Breeding and Maintenance

The aim in maintaining an outbred colony is usually to prevent change. In exceptional circumstances, the aim may be to change the colony in some way, and this can usually be done by selective breeding.

In any colony, genetic change occurs as a result of change in the frequency of alleles at the various genetic loci that are polymorphic in the colony. Within an outbred stock, individual animals will often differ at many thousands of loci. If the frequency of individual alleles changes, then the phenotype of the colony may also change. There are four main causes of genetic change in an outbred stock, as listed below.

Genetic Contamination or Immigration — An outcross is sometimes done deliberately if the breeding performance of a colony declines. However, the introduction of new genetic material may alter the characteristics of the colony. Genetic contamination may also occur by accident if the colony is maintained in physical proximity to another strain or stock.
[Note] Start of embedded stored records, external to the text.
(* ===== verification/Text.v ===== *)
(** Python string methods on ASCII text, as the parsers of headers, signatures,
    slugs and cached lists use them. *)

From Stdlib Require Import Ascii.
From S2P Require Import Prelude.

(** [s.split(c)] for a one-character separator: never empty. *)
Fixpoint split_on (c : ascii) (s : string) : list string :=
  match s with
  | EmptyString => [""]
  | String a s =>
      if Ascii.eqb a c then "" :: split_on c s
      else match split_on c s with
           | x :: xs => String a x :: xs
           | [] => [String a ""]
           end
  end.

(** [c.join(l)]. *)
Definition join (c : ascii) (l : list string) : string := String.concat (String c "") l.

(** [str.isspace] of a character: the blanks [strip] removes. *)
Definition is_space (c : ascii) : bool :=
  let n := nat_of_ascii c in
  Nat.eqb n 32 || (Nat.leb 9 n && Nat.leb n 13) || (Nat.leb 28 n && Nat.leb n 31).

Fixpoint drop_while (p : ascii -> bool) (s : string) : string :=
  match s with
  | EmptyString => EmptyString
  | String a s' => if p a then drop_while p s' else s
  end.

Fixpoint rev_string (s : string) : string :=
  match s with EmptyString => EmptyString | String a s => rev_string s +:+ String a "" end.

(** [s.strip()], [s.strip(c)], [s.lstrip(c)]. *)
Definition strip_by (p : ascii -> bool) (s : string) : string :=
  rev_string (drop_while p (rev_string (drop_while p s))).
Definition strip (s : string) : string := strip_by is_space s.
Definition strip_char (c : ascii) (s : string) : string := strip_by (Ascii.eqb c) s.
Definition lstrip_char (c : ascii) (s : string) : string := drop_while (Ascii.eqb c) s.
(** [s.rstrip(c)]. *)
Definition rstrip_char (c : ascii) (s : string) : string := rev_string (drop_while (Ascii.eqb c) (rev_string s)).

(** [s.startswith(p)] and [s[n:]], [s[:n]]. *)
Definition starts_with (p s : string) : bool := String.prefix p s.
Definition str_drop (n : nat) (s : string) : string := String.substring n (String.length s - n) s.
Definition str_take (n : nat) (s : string) : string := String.substring 0 n s.

(** [sub in s]. *)
Definition contains (sub s : string) : bool :=
  match String.index 0 sub s with Some _ => true | None => false end.

(** [len] of a text: its characters, of which the bytes [10xxxxxx] of UTF-8 only
    continue one. *)
Definition continuation (a : ascii) : bool :=
  let n := nat_of_ascii a in Nat.leb 128 n && Nat.ltb n 192.
Fixpoint char_length (s : string) : Z :=
  match s with
  | EmptyString => 0%Z
  | String a s => ((if continuation a then 0 else 1) + char_length s)%Z
  end.

(** [s[:n]] in characters. *)
Fixpoint clip (n : nat) (s : string) : string :=
  match s with
  | EmptyString => EmptyString
  | String a s' =>
      if continuation a then String a (clip n s')
      else match n with O => EmptyString | S n => String a (clip n s') end
  end.

(** A text column of PostgreSQL holds no NUL character. *)
Definition storable (s : string) : bool := negb (contains (String "000" "") s).

(** [s.partition(c)]: the parts around the first occurrence. *)
Fixpoint partition (c : ascii) (s : string) : string * bool * string :=
  match s with
  | EmptyString => ("", false, "")
  | String a s =>
      if Ascii.eqb a c then ("", true, s)
      else let '(l, found, r) := partition c s in (String a l, found, r)
  end.

(** [f"{x}"] of a UUID, also of an optional one. *)
Definition uuid_str (u : uuid) : string := Z_str (Z.of_N u).
Definition opt_uuid_str (u : option uuid) : string :=
  match u with Some u => uuid_str u | None => "None" end.

(** [UUID(s)]: [None] is the [ValueError]. *)
Definition uuid_of_str (s : string) : option uuid :=
  z ← int_of_str s; if (z <? 0)%Z then None else Some (Z.to_N z).

(** [s.replace(a, b)] for single characters. *)
Fixpoint replace_char (a b : ascii) (s : string) : string :=
  match s with
  | EmptyString => EmptyString
  | String c s => String (if Ascii.eqb c a then b else c) (replace_char a b s)
  end.

(** ** Lemmas *)

Lemma str_take_all s : str_take (String.length s) s = s.
Proof. unfold str_take. induction s as [|a s IH]; [done|]. cbn. by rewrite IH. Qed.

Lemma uuid_of_uuid_str u : uuid_of_str (uuid_str u) = Some u.
Proof.
  unfold uuid_of_str, uuid_str. rewrite int_of_Z_str. simpl.
  rewrite (proj2 (Z.ltb_ge _ _)) by lia. by rewrite N2Z.id.
Qed.
#[export] Instance uuid_str_inj : Inj (=) (=) uuid_str.
Proof. intros x y H. apply (f_equal uuid_of_str) in H. rewrite !uuid_of_uuid_str in H. by simplify_eq. Qed.

Lemma string_app_cons a s t : String a s +:+ t = String a (s +:+ t).
Proof. done. Qed.

Lemma split_on_cons c s : exists x xs, split_on c s = x :: xs.
Proof.
  induction s as [|a s (x & xs & IH)]; simpl; [by do 2 eexists|].
  destruct (Ascii.eqb a c); [by do 2 eexists|]. rewrite IH. by do 2 eexists.
Qed.

Lemma split_on_app c s1 s2 : split_on c (s1 +:+ String c s2) = split_on c s1 ++ split_on c s2.
Proof.
  induction s1 as [|a s1 IH]; [simpl; by rewrite Ascii.eqb_refl|]. rewrite string_app_cons. simpl.
  destruct (Ascii.eqb a c); simpl; [by rewrite IH|]. rewrite IH.
  destruct (split_on_cons c s1) as (x & xs & ->). done.
Qed.

Lemma split_on_none c s : string_Forall (.≠ c) s -> split_on c s = [s].
Proof.
  induction s as [|a s IH]; simpl; [done|]. intros [Ha Hs].
  rewrite (proj2 (Ascii.eqb_neq a c) Ha), IH by done. done.
Qed.

Lemma join_cons c x y l : join c (x :: y :: l) = x +:+ String c (join c (y :: l)).
Proof. done. Qed.

(** A joined list of texts without the separator splits back. *)
Lemma split_on_join c l :
  l <> [] -> Forall (string_Forall (.≠ c)) l -> split_on c (join c l) = l.
Proof.
  intros Hne H. induction H as [|x l Hx Hl IH]; [done|].
  destruct l as [|y l]; [by apply split_on_none|].
  rewrite join_cons, split_on_app, (split_on_none c x) by done. rewrite IH by done. done.
Qed.

(** Partition at the first separator. *)
Lemma partition_char c s t : string_Forall (.≠ c) s -> partition c (s +:+ String c t) = (s, true, t).
Proof.
  induction s as [|a s IH]; cbn [string_Forall].
  - intros _. change ("" +:+ String c t) with (String c t). cbn [partition]. by rewrite Ascii.eqb_refl.
  - intros [Ha Hs]. change (String a s +:+ String c t) with (String a (s +:+ String c t)). cbn [partition].
    rewrite (proj2 (Ascii.eqb_neq a c) Ha), IH by done. done.
Qed.

Lemma string_app_nil s : s +:+ "" = s.
Proof. induction s as [|a s IH]; [done|]. by rewrite string_app_cons, IH. Qed.
Lemma string_app_assoc s1 s2 s3 : (s1 +:+ s2) +:+ s3 = s1 +:+ (s2 +:+ s3).
Proof. induction s1 as [|a s1 IH]; [done|]. by rewrite !string_app_cons, IH. Qed.

Lemma rev_string_app s1 s2 : rev_string (s1 +:+ s2) = rev_string s2 +:+ rev_string s1.
Proof.
  induction s1 as [|a s1 IH]; [by rewrite string_app_nil|].
  rewrite string_app_cons. simpl. by rewrite IH, string_app_assoc.
Qed.
Lemma rev_string_involutive s : rev_string (rev_string s) = s.
Proof. induction s as [|a s IH]; simpl; [done|]. by rewrite rev_string_app, IH. Qed.

Lemma string_Forall_rev P s : string_Forall P (rev_string s) <-> string_Forall P s.
Proof. induction s as [|a s IH]; simpl; [done|]. rewrite string_Forall_app, IH. simpl. tauto. Qed.

Lemma string_Forall_impl (P Q : ascii -> Prop) s :
  (forall a, P a -> Q a) -> string_Forall P s -> string_Forall Q s.
Proof. intros H. induction s; simpl; [done|]. intros [? ?]. auto. Qed.

Lemma drop_while_Forall P p s : string_Forall P s -> string_Forall P (drop_while p s).
Proof. induction s as [|a s IH]; simpl; [done|]. intros [Ha Hs]. destruct (p a); [auto|done]. Qed.

Lemma strip_by_Forall P p s : string_Forall P s -> string_Forall P (strip_by p s).
Proof.
  intros H. unfold strip_by. rewrite string_Forall_rev. apply drop_while_Forall.
  rewrite string_Forall_rev. by apply drop_while_Forall.
Qed.

Lemma drop_while_length p s : String.length (drop_while p s) <= String.length s.
Proof. induction s as [|a s IH]; simpl; [done|]. destruct (p a); simpl; lia. Qed.
Lemma rev_string_length s : String.length (rev_string s) = String.length s.
Proof. induction s as [|a s IH]; simpl; [done|]. rewrite length_app_str, IH. simpl. lia. Qed.
Lemma strip_by_length p s : String.length (strip_by p s) <= String.length s.
Proof.
  unfold strip_by. rewrite rev_string_length.
  etrans; [apply drop_while_length|]. rewrite rev_string_length. apply drop_while_length.
Qed.

Lemma starts_with_app p s : starts_with p (p +:+ s) = true.
Proof.
  unfold starts_with. induction p as [|a p IH]; [by destruct s|]. simpl.
  destruct (ascii_dec a a) as [_|Hne]; [exact IH|by destruct Hne].
Qed.

Lemma substring_all s : String.substring 0 (String.length s) s = s.
Proof. induction s as [|a s IH]; simpl; [done|]. by rewrite IH. Qed.

Lemma str_drop_app p s : str_drop (String.length p) (p +:+ s) = s.
Proof.
  unfold str_drop. rewrite length_app_str.
  replace (String.length p + String.length s - String.length p) with (String.length s) by lia.
  induction p as [|a p IH]; simpl; [apply substring_all|done].
Qed.
(* ===== verification/Ddl.v ===== *)
(** The statements the migrations issue (migrations/versions/), and what the catalogue
    of the database says after each: tables, constraints, indexes, policies.

    A migration is a list of statements ([Migrations]); [op.create_table] and
    [sa.Column] expand to them by [create_table].  [effect] is the part of PostgreSQL's
    documented behaviour the migrations rely on, of a database without rows: a
    statement is refused ([None]) when a name is taken or missing, a foreign key has no
    key to refer to, or something else depends on what it drops.  The migrations are
    run on any [Database] that behaves so. *)

From S2P Require Import Prelude Json Events Tables.

(** ** Statements *)

Inductive column_type : Type :=
  | Uuid
  | Varchar (length : N)
  | Text
  | Citext
  | Integer
  | BigInteger
  | Numeric (precision scale : N)
  | Boolean
  | DateTime (timezone : bool)
  | Date
  | Jsonb
  | TextArray
  | LargeBinary.
#[export] Instance column_type_eq_dec : EqDecision column_type.
Proof. solve_decision. Defined.

Record column : Type := Column {
  c_name : string;
  c_type : column_type;
  c_nullable : bool;
  c_default : option string
}.
#[export] Instance column_eq_dec : EqDecision column.
Proof. solve_decision. Defined.

Inductive ondelete : Type := NoAction | Cascade | SetNull.
#[export] Instance ondelete_eq_dec : EqDecision ondelete.
Proof. solve_decision. Defined.

(** The conditions of CHECK constraints. *)
Inductive check : Type :=
  | OneOf (c : string) (values : list string)
  | AnyNotNull (cs : list string)
  | NullOrBetween (c : string) (lo hi : Z).
#[export] Instance check_eq_dec : EqDecision check.
Proof. solve_decision. Defined.

Definition check_columns (k : check) : list string :=
  match k with OneOf c _ => [c] | AnyNotNull cs => cs | NullOrBetween c _ _ => [c] end.

Inductive constraint : Type :=
  | PrimaryKey (name : string) (cols : list string)
  | Unique (name : string) (cols : list string)
  | ForeignKey (name : string) (cols : list string) (target : string) (target_cols : list string) (on_delete : ondelete)
  | CheckThat (name : string) (k : check).
#[export] Instance constraint_eq_dec : EqDecision constraint.
Proof. solve_decision. Defined.
(** The predicate of the partial index [uq_subscriptions_one_per_org]. *)
Definition is_occupying (s : subscription) : bool :=
  bool_decide (s_status s ∈ ["trialing"; "active"; "past_due"]).

Definition opt_pair {A B} (a : option A) (b : option B) : option (A * B) :=
  match a, b with Some a, Some b => Some (a, b) | _, _ => None end.

(** The partial index [uq_subscriptions_one_per_org]. *)
Definition occupied_org (s : subscription) : option uuid :=
  if is_occupying s then Some (s_organization_id s) else None.

Definition subscriptions_ok (m : rows Tsubscriptions) : Prop :=
  check_in Tsubscriptions s_status SUBSCRIPTION_STATUSES m /\
  unique_on Tsubscriptions occupied_org m /\
  unique_on Tsubscriptions (fun s : subscription =>
    opt_pair (s_provider s) (s_provider_subscription_id s)) m.

Definition invoices_ok (m : rows Tinvoices) : Prop :=
  check_in Tinvoices i_status INVOICE_STATUSES m /\
  unique_on Tinvoices (fun v : invoice => opt_pair (i_provider v) (i_provider_invoice_id v)) m /\
  unique_on Tinvoices (fun v : invoice =>
    opt_pair (Some (i_organization_id v)) (i_number v)) m.

Definition billing_customers_ok (m : rows Tbilling_customers) : Prop :=
  unique_on Tbilling_customers (fun c : billing_customer => Some (bc_organization_id c)) m /\
  unique_on Tbilling_customers (fun c : billing_customer =>
    opt_pair (Some (bc_provider c)) (bc_provider_customer_id c)) m.

Definition memberships_ok (m : rows Tmemberships) : Prop :=
  check_in Tmemberships mb_status MEMBERSHIP_STATUSES m /\
  check_row Tmemberships (fun r : membership =>
    bool_decide (mb_user_id r <> None \/ mb_invited_email r <> None)) m /\
  unique_on Tmemberships (fun r : membership =>
    opt_pair (Some (mb_organization_id r)) (mb_user_id r)) m /\
  unique_on Tmemberships (fun r : membership =>
    opt_pair (Some (mb_organization_id r)) (citext <$> mb_invited_email r)) m.

Definition organizations_ok (m : rows Torganizations) : Prop :=
  unique_on Torganizations (fun o : organization => Some (o_slug o)) m.
Lemma digest_known fs b dir l n : load_assets fs b dir (sorted_set (referenced_assets b)) = ([], ld_digests l) -> n ∈ referenced_assets b ->
  exists p d, asset_path fs b dir n = Ok p /\ fs_digest fs p = Some d /\ digest_of l n = Some (str_take DIGEST_LENGTH d).
Proof.
  intros E Hn. destruct (load_assets_ok _ _ _ _ _ E) as [Hnames Hds]. unfold digest_of.
  assert (Hin : n ∈ (ld_digests l).*1) by (rewrite Hnames; by apply elem_of_sorted_set).
  apply list_elem_of_fmap in Hin as ([n' d] & -> & Hin). cbn [fst] in *.
  destruct (filter (fun e : string * string => e.1 = n') (ld_digests l)) as [|[m d'] rest] eqn:Ef.
  - exfalso. by apply (filter_nil_not_elem_of _ _ (n', d) Ef).
  - assert (Hm : (m, d') ∈ filter (fun e : string * string => e.1 = n') (ld_digests l)) by (rewrite Ef; left).
    apply list_elem_of_filter in Hm as [Em Hm]. cbn [fst] in Em. subst m.
    destruct (Hds n' d' Hm) as (p & d0 & H1 & H2 & ->). by exists p, d0.
Qed.

Lemma asset_path_confined fs b dir name p : asset_path fs b dir name = Ok p ->
  is_relative_to p (fs_resolve fs dir) = true /\ fs_is_file fs p = true.
Proof.
  unfold asset_path. case_bool_decide; [discriminate|]. destruct (is_relative_to _ _) eqn:E1; [|discriminate].
  destruct (fs_is_file _ _) eqn:E2; [|discriminate]. by intros [= <-].
Qed.

Lemma media_type_known name : lower (suffix name) ∈ MEDIA_TYPES.*1 -> (lower (suffix name), asset_media_type name) ∈ MEDIA_TYPES.
Proof.
  unfold asset_media_type. generalize (lower (suffix name)). intros x Hx. cbn in Hx. rewrite !elem_of_cons in Hx.
  destruct Hx as [->|[->|[->|[->|Hx]]]]; [apply (bool_decide_unpack _); vm_compute; exact I..|by apply elem_of_nil in Hx].
Qed.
Mutation — Mutations occur at the rate of about one in 100,000 to one in 1,000,000 per locus, and some of these will become established within the colony, depending on chance and whether or not they are deleterious or advantageous. Recessive genes may be maintained within the colony for many generations, even if they have large phenotypic effects. For example, the Rowett athymic nude rat mutation apparently occurred at some time prior to 1955 in a colony of outbred rats at the Rowett Research Institute in Scotland. It was maintained in the colony in a heterozygous state until 1978, when two heterozygotes were mated and produced hairless young.17

Directional Selection — If the stock is selected for some phenotype such as large body weight, high reproductive performance, or enhanced immune response to some antigen, then the frequency of alleles associated with these characters will change, thereby altering the characteristics of the colony. The rate of change will depend on the strength of selection and the extent to which the character is inherited. Many characters are correlated so that a change in body weight may lead to a change in other characters, such as life span and tumor incidence. Natural selection may also alter some characters. If there is an infection in the colony, those animals, which are most resistant, will tend to produce more offspring so that the frequency of "resistance" genes will increase. If there is a change in husbandry or environment, then those animals that thrive under the new conditions will tend to leave more offspring, and so on. Thus, in order to prevent genetic change, the colony should be maintained as far as possible without directional natural or artificial selection. This is usually achieved by using some procedure for selecting future breeding stock strictly at random, without taking any account of their phenotypic characteristics, though obviously abnormal animals would normally be excluded. If there are major deleterious genes present in the colony, such as blood clotting factors in dogs, then steps should be taken to eliminate affected animals and carriers using progeny testing methods described in many genetics textbooks.18,19 Where single loci have been cloned and sequenced, it will often be possible to develop a PCR-based method for identifying carriers,20 which should make it easy to eliminate them from the breeding stock.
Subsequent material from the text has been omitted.